That seems like when I have garden tragedies--when everything else is also going to ****.  Glad that this was not all you had going.


----------



## ozzydiodude (Nov 14, 2013)

Murphy's law just loves kicking us grower


----------



## Locked (Nov 16, 2013)

So here we are....at the gettin sexy phase. :hubba: 

I have been super cropping the crap out of them and heavy lst and they still are going nuts stretch wise. I don't care...I am going to be aggressive. 

Pics:


----------



## lovbnstoned (Nov 16, 2013)

toke on my brothers:joint:


----------



## WeedHopper (Nov 16, 2013)

Green Mojo


----------



## Rosebud (Nov 16, 2013)

Thanks for showing us your aggressive tendency's Hammy. I like to see how you do that lst. I haven't done that before.  Thank you.


----------



## Locked (Nov 16, 2013)

Rosebud said:
			
		

> Thanks for showing us your aggressive tendency's Hammy. I like to see how you do that lst. I haven't done that before.  Thank you.




Thanks Rose. I am bending the hell out of them. As well as pinching as many stems as I can. The pipe cleaners make it easy to adjust them as time goes on. Safety pins in the Smart Pots has worked out well.


----------



## lovbnstoned (Nov 16, 2013)

HL u mentioned Smart Pots ,, what r they ???


----------



## 7thG (Nov 16, 2013)

Looking really green Hamster cant wait to see some bud on them stems!

Does anyone know where I can get some good Larry OG? I've heard so much about it I think I wanna try it after my NL.

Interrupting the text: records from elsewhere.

(** X11. When the configured limit is below 10, a call that gives a
    query and no [max_results] is always rejected: the default of 10 is
    checked against the limit like a value the caller gave. *)
Theorem default_max_results_can_exceed_limit :
  forall self w arguments,
    max_results_limit (config self) < 10 ->
    py_truthy (dict_get_default arguments "query" PyNone) = true ->
    dict_get arguments "max_results" = None ->
    call_tool self w "web_search" arguments
    = (self, [],
       Raise (Exn ValueError
                  ("'max_results' exceeds limit of "
                     ++ str_of_int (max_results_limit (config self))))).
Proof.
  intros self w arguments Hlim Hq Hmr.
  rewrite call_tool_web_search. unfold _handle_web_search.
  rewrite Hq. cbn [negb].
  unfold dict_get_default at 1. rewrite Hmr. cbn [isinstance_int].
  change (10 <? 1) with false. cbv iota.
  destruct (max_results_limit (config self) <? 10) eqn:E; [reflexivity | lia].
Qed.

Lemma default_max_results_can_exceed_limit_witness :
  call_tool (new_server tight_config) (answering example_body)
    "web_search" [("query", PyStr "rust")]
  = (new_server tight_config, [],
     Raise (Exn ValueError "'max_results' exceeds limit of 5")).
Proof.
  apply (default_max_results_can_exceed_limit
           (new_server tight_config) (answering example_body)
           [("query", PyStr "rust")]).
  - reflexivity.
  - reflexivity.
  - reflexivity.
Defined.

(** X12. The bounds [list_tools] advertises for [max_results] are the
    bounds the handler enforces: with a query given, a call of the
    advertised tool with an integer [max_results] is delegated exactly
    when the integer lies between the advertised minimum and
    maximum. *)
Theorem advertised_bounds_are_enforced :
  forall self w arguments n tool,
    In tool (list_tools self) ->
    py_truthy (dict_get_default arguments "query" PyNone) = true ->
    dict_get arguments "max_results" = Some (PyInt n) ->
    exists lo hi,
      schema_property (inputSchema tool) "max_results" "minimum"
      = Some (PyInt lo) /\
      schema_property (inputSchema tool) "max_results" "maximum"
      = Some (PyInt hi) /\
      (lo <= n <= hi <->
       events_of (call_tool self w (name tool) arguments) <> []).
Proof.
  intros self w arguments n tool [<- | []] Hq Hmr.
  exists 1, (max_results_limit (config self)).
  split; [reflexivity |]. split; [reflexivity |].
  cbn [name list_tools].
  assert (Hint : isinstance_int
                   (dict_get_default arguments "max_results" (PyInt 10))
                 = Some n)
    by (unfold dict_get_default; rewrite Hmr; reflexivity).
  split.
  - intros Hn. rewrite call_tool_web_search.
    rewrite (@handle_web_search_delegates self w arguments n Hq Hint Hn).
    unfold events_of; cbn [fst snd]. discriminate.
  - intros Hev.
    destruct (call_tool_split self w "web_search" arguments)
      as [(msg & Hfail) | (n' & _ & Hmr' & Hn' & _)].
    + rewrite Hfail in Hev. exfalso. apply Hev. reflexivity.
    + assert (n' = n) by congruence. subst n'. exact Hn'.
Qed.
(** * DeepChartAI: the chart pipeline of [backend/], embedded and verified

    The development follows the Python sources file by file:
    [utils.py] (validation, column-name sanitising), [llm_integration.py]
    (chart-config inference with its fallback, embedding), [database.py]
    (vector-store upsert), [chart_generator.py] (rendering), [routes.py]
    (the [generate_chart] pipeline) and [app.py] (the HTTP handler).

    External libraries (pandas parsing, plotly, the Gemini client, the
    Qdrant client, [json]) are collaborators: their answers are fields of
    a record [World], and every call to a remote collaborator leaves an
    event in a trace, so that "no call was made" is a statement about
    the trace. *)

From Stdlib Require Import Ascii NArith ZArith Lia.
From stdpp Require Import base strings list gmap.

Local Set Warnings "-register-all,-clear-no-such-hyp".

(** ** Python [str]

    A [str] is modelled by [string], each [ascii] standing for the code
    point of the same number (U+0000 to U+00FF).  On that range the three
    methods used by the sources are the following functions. *)

Module PyStr.

(** [str.isspace] on one code point: TAB..CR, FS..US, SPACE, NEL, NBSP. *)
Definition isspace (c : ascii) : bool :=
  let n := N_of_ascii c in
  ((9 <=? n) && (n <=? 13) || (28 <=? n) && (n <=? 32)
   || (n =? 133) || (n =? 160))%N.

Fixpoint lstrip (s : string) : string :=
  match s with
  | EmptyString => EmptyString
  | String c s' => if isspace c then lstrip s' else s
  end.

Fixpoint rstrip (s : string) : string :=
  match s with
  | EmptyString => EmptyString
  | String c s' =>
      match rstrip s' with
      | EmptyString => if isspace c then EmptyString else String c EmptyString
      | r => String c r
      end
  end.

(** [s.strip()] *)
Definition strip (s : string) : string := rstrip (lstrip s).

Fixpoint map (f : ascii -> ascii) (s : string) : string :=
  match s with
  | EmptyString => EmptyString
  | String c s' => String (f c) (map f s')
  end.

(** [s.replace(old, new)] for one-character [old] and [new]. *)
Definition replace (old new : ascii) (s : string) : string :=
  map (fun c => if Ascii.eqb c old then new else c) s.
(** [{...localSettings, k: v}] *)
Definition with_field (k : string) (v : json) (ls : json) : json :=
  JObj (<[k := v]> (spread (Val ls))).

(** What can happen to the form: the parent passes other settings, on which
    the effect copies them into [localSettings]; an input sets a field;
    the model list is requested and arrives (or the request fails); an image
    or a font file is selected and has been read; the form is saved, and
    two seconds later the save mark goes out. *)
(** The inputs of the form that write a field of [localSettings]. *)
Inductive Input :=
| fullScreenMode (checked : bool)
| apiUrl (v : string)
| apiKey (v : string)
| model (v : string).

Definition field_name (i : Input) : string :=
  match i with
  | fullScreenMode _ => "fullScreenMode"
  | apiUrl _ => "apiUrl"
  | apiKey _ => "apiKey"
  | model _ => "model"
  end.

Definition field_value (i : Input) : json :=
  match i with
  | fullScreenMode checked => JBool checked
  | apiUrl v | apiKey v | model v => JStr v
  end.

Inductive Event :=
| SettingsChanged (s : json)
| EditField (i : Input)
| FetchModels
| Settled (i : nat) (result : option json)
| WallpaperSelected
| FontSelected
| Save
| SavedTimeout.

Definition set_local (ls : json) (f : Form) : Form :=
  {| settings := settings f; localSettings := ls;
     loadingModels := loadingModels f; isSaved := isSaved f;
     awaited := awaited f |}.

Definition set_loading (b : bool) (f : Form) : Form :=
  {| settings := settings f; localSettings := localSettings f;
     loadingModels := b; isSaved := isSaved f; awaited := awaited f |}.

Definition set_saved (b : bool) (f : Form) : Form :=
  {| settings := settings f; localSettings := localSettings f;
     loadingModels := loadingModels f; isSaved := b; awaited := awaited f |}.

How much longer you plan on going before you flip them?


----------



## Hushpuppy (Nov 17, 2013)

Hey guys, I know there are several peeps here that are doing this grow, but I am only seeing pics from Hammy. Great pics by the way man  But I am excited to see others. Since I am shut down for now, I have to "grow" vicariously through you guys


----------



## The Hemp Goddess (Nov 17, 2013)

Hey, I did post one.  They are growing (and not really stretching much yet) nicely.  It is going to be another day in the house today (got 5" of snow night before last), so I will snap some pics.  Mine are substantially younger than Hammy's, but doing well.


----------



## Locked (Nov 17, 2013)

7thG said:
			
		

> Looking really green Hamster cant wait to see some bud on them stems!
> 
> Does anyone know where I can get some good Larry OG? I've heard so much about it I think I wanna try it after my NL.
> 
> How much longer you plan on going before you flip them?

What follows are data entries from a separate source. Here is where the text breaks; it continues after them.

(** * vuepik: the ImageSelector component

    A shallow embedding of [src/components/ImageSelector.vue]: the yup
    validation schema ([imageValidationSchema]), the reactive [state], and the
    handlers [select], [reset], [handleDrag], [handleDrop], [handleChange],
    [handleReset], together with the part of the browser they act on (the
    object-URL store behind [URL.createObjectURL] / [URL.revokeObjectURL]).

    Conventions of the model.
    - A JavaScript string is a [string] of 8-bit characters; [toLowerCase]
      lowers the letters A-Z, so file names are covered up to ASCII.
    - [File.size] is a natural number of bytes ([N]); [props.maxSize] is an
      integer ([Z]).  Both are below 2^53 in a browser, where division by
      1024 is exact on doubles, so quotients are kept as exact fractions
      with denominator 2^20.
    - [undefined] and [null] are [None]. *)

From Stdlib Require Import ZArith NArith List Bool Ascii String Lia.
From Stdlib Require Import DecimalString.
From stdpp Require Import gmap.

Import ListNotations.
Local Open Scope string_scope.
Local Open Scope Z_scope.

(** ** The JavaScript built-ins the component calls *)

Module JS.

(** Truthiness of the three kinds of value the source tests. *)
Definition truthy_string (s : string) : bool :=
  match s with EmptyString => false | String _ _ => true end.

Definition truthy_number (n : Z) : bool := negb (n =? 0).

(** [a || b] where [a] may be [undefined]: the right operand is taken when
    the left one is falsy. *)
Definition or_else {A} (truthy : A -> bool) (a : option A) (b : A) : A :=
  match a with
  | Some x => if truthy x then x else b
  | None => b
  end.

(** An array is always truthy, also the empty one. *)
Definition truthy_array {A} (_ : list A) : bool := true.

(** [String.prototype.split] with a one-character separator. *)
Fixpoint split (sep : ascii) (s : string) : list string :=
  match s with
  | EmptyString => [EmptyString]
  | String c rest =>
      if Ascii.eqb c sep then EmptyString :: split sep rest
      else match split sep rest with
           | [] => [String c EmptyString]
           | seg :: segs => String c seg :: segs
           end
  end.

(** [Array.prototype.pop], as used on a temporary: the last element, or
    [undefined] on the empty array. *)
Fixpoint pop {A} (l : list A) : option A :=
  match l with
  | [] => None
  | [x] => Some x
  | _ :: tl => pop tl
  end.

Definition lower_char (c : ascii) : ascii :=
  let n := N_of_ascii c in
  if ((65 <=? n) && (n <=? 90))%N then ascii_of_N (n + 32) else c.

(** [String.prototype.toLowerCase], on ASCII strings (see [is_ascii]). *)
Fixpoint toLowerCase (s : string) : string :=
  match s with
  | EmptyString => EmptyString
  | String c rest => String (lower_char c) (toLowerCase rest)
  end.

(** [Array.prototype.includes] on strings (strict equality). *)
Definition includes (l : list string) (x : string) : bool :=
  existsb (String.eqb x) l.

(** [Array.prototype.join]. *)
Definition join (sep : string) (l : list string) : string :=
  String.concat sep l.

(** Whether the character occurs in the string. *)
Fixpoint contains (c : ascii) (s : string) : bool :=
  match s with
  | EmptyString => false
  | String d rest => Ascii.eqb d c || contains c rest
  end.

(** A template literal renders [undefined] by its name. *)
Definition interpolate (s : option string) : string :=
  match s with Some x => x | None => "undefined" end.

(** Decimal digits of a natural number. *)
Definition digits (n : Z) : string :=
  NilZero.string_of_uint (N.to_uint (Z.to_N n)).

Fixpoint zeros (n : nat) : string :=
  match n with O => EmptyString | S n' => String "0" (zeros n') end.

(** [substring 0 n] and the rest of the string. *)
Fixpoint take_str (n : nat) (s : string) : string :=
  match n, s with
  | S n', String c r => String c (take_str n' r)
  | _, _ => EmptyString
  end.

Fixpoint drop_str (n : nat) (s : string) : string :=
  match n, s with
  | S n', String _ r => drop_str n' r
  | _, _ => s
  end.

(** *** Numbers of the form [m / 1024 / 1024]

    The only non-integer numbers of the component are byte counts divided
    twice by 1024.  Such a quotient is exact on doubles, so it is
    represented by its numerator [m]: the value is [m / 2^20]. *)

Definition MiB : Z := 1024 * 1024.

(** [Number.prototype.toFixed(2)] of [m / 2^20], [m >= 0]: the integer [n]
    for which [n / 100] is closest to the value, the larger one on a tie,
    printed with two fractional digits. *)
Definition hundredths (m : Z) : Z := (100 * m + MiB / 2) / MiB.

Definition toFixed2 (m : Z) : string :=
  let n := hundredths m in
  let frac := digits (n mod 100) in
  digits (n / 100) ++ "." ++ zeros (2 - String.length frac) ++ frac.

(** [Number::toString] of [m / 2^20]: the shortest decimal [s * 10^(n-k)]
    ([s] of [k] digits) that converts back to the same double, the closest
    one to the value among those of that length.

    [in_interval] decides whether [s * 10^t] rounds to the double of value
    [m / 2^20] (round to nearest, ties to even): with [b = log2 m] the unit
    in the last place is [2^(b-72)], halved below a power of two.  Both
    sides of the comparison are scaled to integers. *)
Definition pow10 (t : Z) : Z := 10 ^ (Z.max t 0).

Definition scaled_diff (m s t : Z) : Z :=
  2 * (s * pow10 t * 2 ^ 73 - m * 2 ^ 53 * pow10 (- t)).

Definition even_mantissa (m : Z) : bool :=
  let b := Z.log2 m in
  (b <? 52) || negb (Z.testbit m (b - 52)).

Definition in_interval (m s t : Z) : bool :=
  let b := Z.log2 m in
  let d := scaled_diff m s t in
  let up := 2 * 2 ^ b * pow10 (- t) in
  let lo := if m =? 2 ^ b then 2 ^ b * pow10 (- t) else up in
  if even_mantissa m then (- lo <=? d) && (d <=? up)
  else (- lo <? d) && (d <? up).

(** The decimal exponent [n]: [10^(n-1) <= m / 2^20 < 10^n]. *)
Fixpoint small_exponent (fuel : nat) (m : Z) (n : Z) : Z :=
  match fuel with
  | O => n
  | S fuel' => if MiB <=? 10 * m then n else small_exponent fuel' (10 * m) (n - 1)
  end.

Definition dec_exponent (m : Z) : Z :=
  if MiB <=? m then Z.of_nat (String.length (digits (m / MiB)))
  else small_exponent 25 m 0.

(** The candidates with [k] digits are the two neighbours of the value. *)
Definition candidate (m n k : Z) : option Z :=
  let t := n - k in
  let s_lo := (m * pow10 (- t)) / (MiB * pow10 t) in
  let s_hi := s_lo + 1 in
  let d_lo := Z.abs (scaled_diff m s_lo t) in
  let d_hi := Z.abs (scaled_diff m s_hi t) in
  match in_interval m s_lo t, in_interval m s_hi t with
  | true, true =>
      if d_lo <? d_hi then Some s_lo
      else if d_hi <? d_lo then Some s_hi
      else if Z.even s_lo then Some s_lo else Some s_hi
  | true, false => Some s_lo
  | false, true => Some s_hi
  | false, false => None
  end.

(** Seventeen digits identify every double, so the search stops there. *)
Fixpoint shortest (fuel : nat) (m n k : Z) : Z * Z :=
  match fuel with
  | O => ((m * pow10 (k - n)) / (MiB * pow10 (n - k)), n)
  | S fuel' =>
      match candidate m n k with
      | Some s => if s =? 10 ^ k then (1, n + 1) else (s, n)
      | None => shortest fuel' m n (k + 1)
      end
  end.

Definition format_number (s n : Z) : string :=
  let ds := digits s in
  let k := Z.of_nat (String.length ds) in
  if (k <=? n) && (n <=? 21) then ds ++ zeros (Z.to_nat (n - k))
  else if (0 <? n) && (n <=? 21) then
    take_str (Z.to_nat n) ds ++ "." ++ drop_str (Z.to_nat n) ds
  else if (-6 <? n) && (n <=? 0) then "0." ++ zeros (Z.to_nat (- n)) ++ ds
  else
    let e := n - 1 in
    let sign := if e <? 0 then "-" else "+" in
    if k =? 1 then ds ++ "e" ++ sign ++ digits (Z.abs e)
    else take_str 1 ds ++ "." ++ drop_str 1 ds ++ "e" ++ sign ++ digits (Z.abs e).

Definition toString_pos (m : Z) : string :=
  let '(s, n) := shortest 17 m (dec_exponent m) 1 in
  format_number s n.

Definition Number_toString (m : Z) : string :=
  if m =? 0 then "0"
  else if m <? 0 then "-" ++ toString_pos (- m)
  else toString_pos m.

Definition upper_char (c : ascii) : ascii :=
  let n := N_of_ascii c in
  if ((97 <=? n) && (n <=? 122))%N then ascii_of_N (n - 32) else c.

(** [String.prototype.toUpperCase], on ASCII strings (see [is_ascii]). *)
Fixpoint toUpperCase (s : string) : string :=
  match s with
  | EmptyString => EmptyString
  | String c rest => String (upper_char c) (toUpperCase rest)
  end.

(** The strings on which the two case conversions above are those of
    JavaScript: outside ASCII, JavaScript also converts letters that the
    functions above leave alone. *)
Fixpoint is_ascii (s : string) : bool :=
  match s with
  | EmptyString => true
  | String c rest => (N_of_ascii c <? 128)%N && is_ascii rest
  end.

(** The numerator of [Math.floor(m / 1024 / 1024)]. *)
Definition floor_MiB (m : Z) : Z := (m / MiB) * MiB.

End JS.

(** ** Data of the component *)

(** A [File] of the browser, as far as the component reads it. *)
Record File := { name : string; size : N }.

(** [defineProps]: every prop is optional. *)
Record Props := {
  src : option string;
  supportedFormats : option (list string);
  maxSize : option Z;
  annotations : option bool
}.

Definition set_src (newSrc : option string) (p : Props) : Props :=
  {| src := newSrc; supportedFormats := supportedFormats p;
     maxSize := maxSize p; annotations := annotations p |}.

(** The reactive [state]. *)
Record State := { image : option File; touched : bool; error : option string }.

Definition initial_state : State :=
  {| image := None; touched := false; error := None |}.

(** [defineEmits]. *)
Inductive Emit :=
| EmitSelect (file : File)
| EmitReset
| EmitError (msg : string).

(** ** The validation schema *)

Definition validImageFormats : list string := ["jpg"; "jpeg"; "png"; "webp"; "gif"].

(** The result of a yup test function: [true] or a [ValidationError]. *)
Inductive TestResult := Pass | Fail (message : string).

(** [value.name.split('.').pop()?.toLowerCase()] *)
Definition fileExtension (value : File) : option string :=
  option_map JS.toLowerCase (JS.pop (JS.split "." (name value))).

(** [props.supportedFormats || validImageFormats] *)
Definition allowedFormats (props : Props) : list string :=
  JS.or_else JS.truthy_array (supportedFormats props) validImageFormats.

(** [validImageFormats.includes(fileExtension!)] *)
Definition isImageFormat (ext : option string) : bool :=
  match ext with
  | Some e => JS.includes validImageFormats e
  | None => false
  end.

(** [fileExtension ? allowedFormats.includes(fileExtension) : true] *)
Definition isAllowedFormat (props : Props) (ext : option string) : bool :=
  match ext with
  | Some e => if JS.truthy_string e then JS.includes (allowedFormats props) e else true
  | None => true
  end.

Definition unsupported_msg (ext : option string) : string :=
  "Unsupported file format: ." ++ JS.interpolate ext
  ++ ". Supported formats are: " ++ JS.join ", " validImageFormats ++ ".".

Definition not_allowed_msg (props : Props) (ext : option string) : string :=
  "Unsupported file format: ." ++ JS.interpolate ext
  ++ ". Allowed formats are: " ++ JS.join ", " (allowedFormats props) ++ ".".

(** The test ['fileFormat']. *)
Definition test_fileFormat (props : Props) (value : option File) : TestResult :=
  match value with
  | None => Pass
  | Some value =>
      let ext := fileExtension value in
      if negb (isImageFormat ext) then Fail (unsupported_msg ext)
      else if negb (isAllowedFormat props ext) then Fail (not_allowed_msg props ext)
      else Pass
  end.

Thanks bro.  You can get the Larry OG beans at Attitude from Cali Connection. They are a bit pricey though. Not sure if single seed carries a fem version. Might be cheaper to pick up 2-3 fem beans.


----------



## orangesunshine (Nov 17, 2013)

Hushpuppy said:
			
		

> Hey guys, I know there are several peeps here that are doing this grow, but I am only seeing pics from Hammy. Great pics by the way man  But I am excited to see others. Since I am shut down for now, I have to "grow" vicariously through you guys



and a huge thank you to hammy for sharing  

sooo sorry HP---mine are sexing it up as we speak---should be doing some culling and WILL spot up a proper picture show of the girls by the weeks end

pretty sure rb will be checking in soon, cubby had a mishap, not sure about the rest

 :icon_smile:


----------



## Rosebud (Nov 17, 2013)

Hushpuppy, just for you...4 babies in 3 gallon plastic bags till sexed then on to 5 gallon smart pots. I topped two this morning and kept 2 a la natural... The first plant you have two views.  They are in Happy Frog and as you can see they are happy frogs.


----------



## lovbnstoned (Nov 17, 2013)

awesome Rosebud:farm:


----------



## Locked (Nov 17, 2013)

orangesunshine said:
			
		

> and a huge thank you to hammy for sharing
> 
> 
> :icon_smile:



No problem orange...I will try and shoot some more pics at lights on tonight.


----------



## Locked (Nov 17, 2013)

The Larry OGs...one is misbehaving and stretching like mad, the other is being much nicer.


----------



## lovbnstoned (Nov 18, 2013)

i say they look awesome


----------



## orangesunshine (Nov 18, 2013)

schweeeeeet hammy---they look very well cared for---are you saying you got a couple different phenos or more---forgot how many beans you said you dropped 

our friend rosebuds plants also looking like they want for not :icon_smile: 

thanks---this is the og here :48:


----------



## Locked (Nov 18, 2013)

orangesunshine said:
			
		

> schweeeeeet hammy---they look very well cared for---are you saying you got a couple different phenos or more---forgot how many beans you said you dropped
> 
> our friend rosebuds plants also looking like they want for not :icon_smile:
> 
> thanks---this is the og here :48:




I have 5 ladies in flower. 1 is a Satori and I believe the other 4 are Larry OG. I got one who pheno that is stretching big time one that is behaving and the other 2 are in between.


----------



## Locked (Nov 20, 2013)

My Larry OG's are starting to bud up nicely. You can see the difference in phenos.


----------



## Rosebud (Dec 1, 2013)

I tell you what, it is a humbling experience being in a group larry grow with the king of Larry....Hamster... 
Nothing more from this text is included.